- _EXTRACTED INFORMATION_

(** Where the search starts: the last insert position when it is before the
    new range, otherwise the head. *)
Lemma search_start st h k r s : rep st ((h, k) :: r) -> h < s < hi st ->
  exists m p q n, (h, k) :: r = m ++ (p, q) :: n /\ p < s /\
    (if negb (m_iLastInsertPos st =? -1)
        && (seqcmp (seqstart ((m_caSeq st).[m_iLastInsertPos st])) (seq_of s) <? 0)
     then m_iLastInsertPos st else m_iHead st) = pos st p.
Proof.
  intros Hrep Hs. pose proof (snd_rep_starts _ _ Hrep) as Hst.
  pose proof (r_layout _ _ Hrep) as Hl. pose proof (r_size _ _ Hrep).
  assert (Hsz : 0 < m_iSize st) by lia.
  assert (Hdef : m_iHead st = pos st h) by apply (r_head _ _ Hrep).
  destruct (r_last _ _ Hrep) as [->|(p & q & Hin & Hp)].
  { exists [], h, k, r. split_and!; auto. lia. }
  pose proof (starts_ok_elem _ _ _ _ _ Hst Hin).
  apply list_elem_of_split in Hin as (m & n & E).
  pose proof Hst as Hst'. rewrite E in Hst', Hl.
  destruct (layout_slot _ c Hsz lo _ _ m p q n ltac:(reflexivity) Hst' Hl) as (E1 & _).
  cbn [nstart Seq_node] in E1. rewrite <- Hp, E1.
  pose proof (pos_bound (m_iSize st) c Hsz p). simpl in Hst.
  destruct (Z.eqb_spec (pos st p) (-1)); [lia|]. simpl negb. rewrite andb_true_l.
  autorewrite with seqno. destruct (Z.ltb_spec p s).
  - exists m, p, q, n. auto.
  - exists [], h, k, r. split_and!; auto. lia.
Qed.

Lemma insert_prior st l l1 a b l2 s1 s2 : rep st l -> l = l1 ++ (a, b) :: l2 -> 
  a < s1 -> (forall x y r, l2 = (x, y) :: r -> s1 < x) -> s1 <= s2 < hi st ->
  let n := (m_caSeq st).[pos st a] in
  let send := if seqend n =? SRT_SEQNO_NONE then seqstart n else seqend n in
  insert_result st l s1 s2
    (if (seqcmp send (seq_of s1) <? 0) && negb (incseq send =? seq_of s1)
     then st' ← coalesce (pos st s1) (insertAfter (pos st s1) (pos st a) (seq_of s1) (seq_of s2) st);
          Some (st', m_iLength st' - m_iLength st)
     else
       let st1 := set_iLastInsertPos (pos st a) st in
       if seqcmp send (seq_of s2) >=? 0 then Some (st1, 0)
       else
         let st1 := add_iLength (seqlen send (seq_of s2) - 1) st1 in
         st' ← coalesce (pos st a) (set_caSeq (put_end (pos st a) (seq_of s2)) st1);
         Some (st', m_iLength st' - m_iLength st)).
Proof.
  intros Hrep -> Ha Hr He. pose proof (snd_rep_starts _ _ Hrep) as Hst.
  pose proof (r_layout _ _ Hrep) as Hl. pose proof (r_size _ _ Hrep).
  pose proof (r_ok _ _ Hrep) as Hok. apply ivs_ok_app in Hok as [H1 H2]. simpl in H2.
  assert (Hsz : 0 < m_iSize st) by lia.
  pose proof (last_end_bound lo (hi st) l1 ltac:(lia) H1).
  destruct (layout_slot _ c Hsz lo _ _ l1 a b l2 ltac:(reflexivity) Hst Hl) as (E1 & E2 & _).
  cbn [nstart nend Seq_node] in E1, E2. cbv zeta. rewrite E1, E2, end_code_last by lia.
  autorewrite with seqno.
  destruct (Z.ltb_spec b s1), (Z.eqb_spec (b + 1) s1); simpl negb; simpl andb; cbv iota; try lia.
  2: { apply (insert_finish _ _ _ _ _ (l1 ++ [(a, b)]) s1 s2 l2); [|by unfold insertAfter; bdestr|].
       - apply insertAfter_pre; [done|lia..|]. destruct l2 as [|[x y] r]; [done|].
         specialize (Hr x y r eq_refl). simpl in H2 |- *. intuition lia.
       - ivs_ext. }
  all: destruct (Z.geb_spec b s2); [by eapply insert_known; [done|done|lia..|]|].
  all: autorewrite with seqno; apply (insert_finish _ _ _ _ _ l1 a s2 l2);
    [|done|ivs_ext]; sst; replace (s2 - b + 1 - 1) with (s2 - b) by lia;
    apply extend_pre; [done|lia].
Qed.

- _TRY IT_
The response should be the listing above, limited to the lines between the one holding "- exists m, p, q, n. auto." and the one holding "st' ← coalesce (pos st a)", inclusive, reproduced exactly.

- _SOLUTION TO THIS TASK_
  - exists m, p, q, n. auto.
  - exists [], h, k, r. split_and!; auto. lia.
Qed.

Lemma insert_prior st l l1 a b l2 s1 s2 : rep st l -> l = l1 ++ (a, b) :: l2 -> 
  a < s1 -> (forall x y r, l2 = (x, y) :: r -> s1 < x) -> s1 <= s2 < hi st ->
  let n := (m_caSeq st).[pos st a] in
  let send := if seqend n =? SRT_SEQNO_NONE then seqstart n else seqend n in
  insert_result st l s1 s2
    (if (seqcmp send (seq_of s1) <? 0) && negb (incseq send =? seq_of s1)
     then st' ← coalesce (pos st s1) (insertAfter (pos st s1) (pos st a) (seq_of s1) (seq_of s2) st);
          Some (st', m_iLength st' - m_iLength st)
     else
       let st1 := set_iLastInsertPos (pos st a) st in
       if seqcmp send (seq_of s2) >=? 0 then Some (st1, 0)
       else
         let st1 := add_iLength (seqlen send (seq_of s2) - 1) st1 in
         st' ← coalesce (pos st a) (set_caSeq (put_end (pos st a) (seq_of s2)) st1);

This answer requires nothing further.